### TASK PROMPT
From the line below that contains "rewrite decide_False by done." to the line that contains "word ∈ pos) by by apply Hpos.", repeat every line exactly, both ends included, and nothing else.

### RECORDS SHOWN
Lemma line_matches_spec argv text :
  line_matches argv text = true
  ↔ ∀ word, word ∈ argv →
      if is_negative word then PyStr.drop_first word ∉ words_of text
      else word ∈ words_of text.
Proof.
  unfold line_matches. rewrite forallb_forall.
  setoid_rewrite <- list_elem_of_In.
  split; intros Hall word Hword; specialize (Hall word Hword);
    destruct (is_negative word).
  - apply negb_true_iff, bool_decide_eq_false in Hall. done.
  - by apply bool_decide_eq_true in Hall.
  - by apply negb_true_iff, bool_decide_eq_false.
  - by apply bool_decide_eq_true.
Qed.

(** The split of the arguments made by [main], when no argument is
    empty. *)
Lemma main_partition argv :
  "" ∉ argv →
  ∃ dashed,
    filter_dash (elements (list_to_set argv : gset string)) = Some dashed
    ∧ (∀ word, word ∈ (list_to_set dashed : gset string)
               ↔ word ∈ argv ∧ is_negative word = true)
    ∧ (∀ word, word ∈ (list_to_set argv ∖ list_to_set dashed : gset string)
               ↔ word ∈ argv ∧ is_negative word = false).
Proof.
  intros Hempty.
  destruct (filter_dash (elements (list_to_set argv : gset string)))
    as [dashed|] eqn:Hdashed.
  - exists dashed. split; [done|].
    assert (Hneg : ∀ word, word ∈ (list_to_set dashed : gset string)
                           ↔ word ∈ argv ∧ is_negative word = true).
    { intros word.
      rewrite elem_of_list_to_set, (filter_dash_some _ _ Hdashed).
      by rewrite elem_of_elements, elem_of_list_to_set. }
    split; [done|]. intros word.
    rewrite elem_of_difference, Hneg, elem_of_list_to_set.
    destruct (is_negative word); split.
    + intros [? Hnot]. destruct Hnot. done.
    + by intros [_ ?].
    + by intros [? _].
    + intros [? _]. split; [done|]. by intros [_ ?].
  - apply filter_dash_none in Hdashed.
    apply elem_of_elements, elem_of_list_to_set in Hdashed. done.
Qed.

Lemma main_raises argv lines : "" ∈ argv → main lines argv = Raised_IndexError.
Proof.
  intros Hempty. unfold main.
  assert (Hnone : filter_dash (elements (list_to_set argv : gset string))
                  = None).
  { apply filter_dash_none. by apply elem_of_elements, elem_of_list_to_set. }
  by rewrite Hnone.
Qed.

Lemma main_exits argv lines :
  "" ∉ argv → (∀ word, word ∈ argv → is_negative word = true) →
  main lines argv = Exit 1 "Give some none negative word!".
Proof.
  intros Hempty Hall. unfold main.
  destruct (main_partition argv Hempty) as (dashed & -> & _ & Hpos).
  rewrite decide_True; [done|].
  apply set_eq. intros word. rewrite Hpos. split.
  - intros [Hword Hneg]. rewrite (Hall word Hword) in Hneg. done.
  - intros Hin. by apply not_elem_of_empty in Hin.
Qed.
Lemma main_prints argv lines :
  "" ∉ argv → (∃ word, word ∈ argv ∧ is_negative word = false) →
  ∃ output,
    main lines argv = Printed output
    ∧ output ≡ₚ (λ text, "Entry found: " +:+ text)
                 <$> filter (λ text, line_matches argv text = true) lines.
Proof.
  intros Hempty (w0 & Hw0 & Hw0pos). unfold main.
  destruct (main_partition argv Hempty) as (dashed & -> & Hneg & Hpos).
  set (neg := list_to_set dashed : gset string) in *.
  set (pos := (list_to_set argv ∖ neg : gset string)) in *.
  assert (Hposne : pos ≠ ∅).
  { intros Hnil. assert (Hin : w0 ∈ pos) by by apply Hpos.
    rewrite Hnil in Hin. by apply not_elem_of_empty in Hin. }
  rewrite decide_False by done.
  (* the result set *)
  assert (HR : ∀ id, id ∈ fst (resolve pos (elements neg) (ingest lines))
               ↔ ∃ (i : nat) text, id = Z.of_nat i ∧ lines !! i = Some text
                                   ∧ line_matches argv text = true).
  { intros id. rewrite elem_of_resolve_ingest by done.
    split; intros (i & text & -> & Hi & Hrest); exists i, text;
      (split; [done|]); (split; [done|]).
    - destruct Hrest as [Hsub Hnegs]. apply line_matches_spec.
      intros word Hword. destruct (is_negative word) eqn:Hword'.
      + apply Hnegs. apply elem_of_elements, Hneg. done.
      + assert (Hin : word ∈ pos) by by apply Hpos.
        apply Hsub in Hin. by apply elem_of_list_to_set in Hin.
    - pose proof (proj1 (line_matches_spec argv text) Hrest) as Hall.
      split.
      + intros word [Hword Hword']%Hpos. specialize (Hall word Hword).
        rewrite Hword' in Hall. by apply elem_of_list_to_set.
      + intros word [Hword Hword']%elem_of_elements%Hneg.
        specialize (Hall word Hword). by rewrite Hword' in Hall. }
  (* the index handed to the output loop still holds the lines *)
  assert (Htexts : _texts (snd (resolve pos (elements neg) (ingest lines)))
                   = lines).
  { rewrite resolve_spec. simpl.
    destruct (_index (ingest lines) !! pos); simpl; apply texts_ingest. }
  destruct (resolve pos (elements neg) (ingest lines)) as [R t'] eqn:Hres.
  simpl in HR, Htexts.
  rewrite (print_entries_all t' (λ id, default "" (lines !! Z.to_nat id))).
  - eexists. split; [done|].
    assert (Hperm : elements R
              ≡ₚ Z.of_nat
                   <$> filter (λ i : nat,
                                 from_option (line_matches argv) false
                                   (lines !! i) = true)
                              (seq 0 (length lines))).
    { apply NoDup_Permutation.
      - apply NoDup_elements.
      - apply NoDup_fmap_2; [apply _|]. apply NoDup_filter, NoDup_seq.
      - intros id. rewrite elem_of_elements, HR, list_elem_of_fmap.
        setoid_rewrite list_elem_of_filter. setoid_rewrite elem_of_seq.
        split.
        + intros (i & text & -> & Hi & Hm). exists i. split; [done|].
          rewrite Hi. simpl. split; [done|].
          apply lookup_lt_Some in Hi. lia.
        + intros (i & -> & Hm & _). exists i.
          destruct (lines !! i) as [text|]; [|done]. by exists text. }
    rewrite Hperm, <- list_fmap_compose.
    rewrite <- (filter_by_position (line_matches argv) lines []).
    rewrite <- list_fmap_compose. simpl.
    assert (Heq : ∀ l k : list string, l = k → l ≡ₚ k) by by intros ? ? ->.
    apply Heq. apply list_fmap_ext.
    intros _ i _. simpl. by rewrite Nat2Z.id.
  - intros id [i [text (-> & Hi & _)]]%elem_of_elements%HR.
    rewrite entry_position by (rewrite Htexts; apply lookup_lt_Some in Hi; lia).
    by rewrite Htexts, Nat2Z.id, Hi.
Qed.
(** The three ways a run can end, by the shape of the arguments. *)
Lemma main_cases argv lines :
  ("" ∈ argv ∧ main lines argv = Raised_IndexError)
  ∨ (("" ∉ argv) ∧ (∀ word, word ∈ argv → is_negative word = true)
     ∧ main lines argv = Exit 1 "Give some none negative word!")
  ∨ (("" ∉ argv) ∧ (∃ word, word ∈ argv ∧ is_negative word = false)
     ∧ ∃ output, main lines argv = Printed output).
Proof.
  destruct (decide ("" ∈ argv)) as [Hempty|Hempty].
  { left. split; [done|]. by apply main_raises. }
  right.
  destruct (decide (Forall (λ word, is_negative word = true) argv))
    as [Hall|Hsome].
  - left. rewrite Forall_forall in Hall. split_and!; [done..|].
    by apply main_exits.
  - right. apply not_Forall_Exists in Hsome; [|apply _].
    apply Exists_exists in Hsome as (word & Hword & Hpos).
    apply not_true_is_false in Hpos.
    split; [done|]. split; [eauto|].
    destruct (main_prints argv lines Hempty) as (output & Hout & _); eauto.
Qed.
End Main.

(** X5. [main] dies with an uncaught [IndexError] exactly when one of the
    arguments is the empty string: the test [word[0] == '-'] subscripts it.
    Nothing else in a run raises; in particular every id the query leaves
    is accepted by [entry]. *)
Theorem main_raises_iff (lines argv : list string) :
  main lines argv = Raised_IndexError ↔ "" ∈ argv.
Proof.
  split; [|apply main_raises].
  intros Hraised.
  destruct (main_cases argv lines)
    as [[? _]|[(_ & _ & Hexit)|(_ & _ & output & Hout)]]; [done|..].
  - rewrite Hexit in Hraised. discriminate.
  - rewrite Hout in Hraised. discriminate.
Qed.

(** X6. [main] stops with exit status 1 and the message about a missing
    non-negative word exactly when no argument is empty and every argument
    starts with [-], which includes the run without any argument; it never
    exits with another status or message. *)
Theorem main_exits_iff (lines argv : list string) :
  (main lines argv = Exit 1 "Give some none negative word!"
   ↔ ("" ∉ argv) ∧ ∀ word, word ∈ argv → is_negative word = true)
  ∧ (∀ status message,
       main lines argv = Exit status message →
       status = 1 ∧ message = "Give some none negative word!").
Proof.
  destruct (main_cases argv lines)
    as [[Hempty Hmain]|[(Hempty & Hall & Hmain)
                       |(Hempty & (word & Hword & Hpos) & output & Hmain)]];
    rewrite Hmain.
  - split; [split; [done | by intros [? _]] | done].
  - split; [done|]. intros status message Heq. by inversion Heq.
  - split; [|done]. split; [done|]. intros [_ Hall].
    rewrite (Hall word Hword) in Hpos. done.
Qed.

Lemma main_exits_iff_witness :
  main ["python linux server"; "windows server only"] ["-windows"; "-only"]
  = Exit 1 "Give some none negative word!".
Proof.
  destruct (main_exits_iff ["python linux server"; "windows server only"]
              ["-windows"; "-only"]) as [[_ Hexit] _].
  apply Hexit. split.
  - apply (bool_decide_unpack _). vm_compute. exact I.
  - intros word Hword.
    apply elem_of_cons in Hword as [->|Hword]; [reflexivity|].
    apply elem_of_cons in Hword as [->|Hword]; [reflexivity|].
    apply elem_of_nil in Hword. destruct Hword.
Defined.

(** X7. When no argument is empty and at least one does not start with
    [-], [main] returns normally and what it prints is, up to the order of
    the lines, one line [Entry found: <text>] for each input line whose
    tokens include every positive argument and none of the negative ones,
    each input line counted once per occurrence. *)
Theorem main_prints_matching_lines (lines argv : list string) :
  "" ∉ argv → (∃ word, word ∈ argv ∧ is_negative word = false) →
  ∃ output,
    main lines argv = Printed output
    ∧ output ≡ₚ (λ text, "Entry found: " +:+ text)
                 <$> filter (λ text, line_matches argv text = true) lines.
Proof. intros Hempty Hpos. by apply main_prints. Qed.

Lemma main_prints_matching_lines_witness :
  ∃ output,
    main ["python linux server"; "windows server only"; "linux server"]
         ["server"; "-windows"]
    = Printed output
    ∧ output ≡ₚ (λ text, "Entry found: " +:+ text)
                 <$> filter (λ text,
                               line_matches ["server"; "-windows"] text = true)
                            ["python linux server"; "windows server only";
                             "linux server"].
Proof.
  apply main_prints_matching_lines.
  - apply (bool_decide_unpack _). vm_compute. exact I.
  - exists "server". split; [by left | reflexivity].
Defined.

### RESULT OF THIS TASK
  rewrite decide_False by done.
  (* the result set *)
  assert (HR : ∀ id, id ∈ fst (resolve pos (elements neg) (ingest lines))
               ↔ ∃ (i : nat) text, id = Z.of_nat i ∧ lines !! i = Some text
                                   ∧ line_matches argv text = true).
  { intros id. rewrite elem_of_resolve_ingest by done.
    split; intros (i & text & -> & Hi & Hrest); exists i, text;
      (split; [done|]); (split; [done|]).
    - destruct Hrest as [Hsub Hnegs]. apply line_matches_spec.
      intros word Hword. destruct (is_negative word) eqn:Hword'.
      + apply Hnegs. apply elem_of_elements, Hneg. done.
      + assert (Hin : word ∈ pos) by by apply Hpos.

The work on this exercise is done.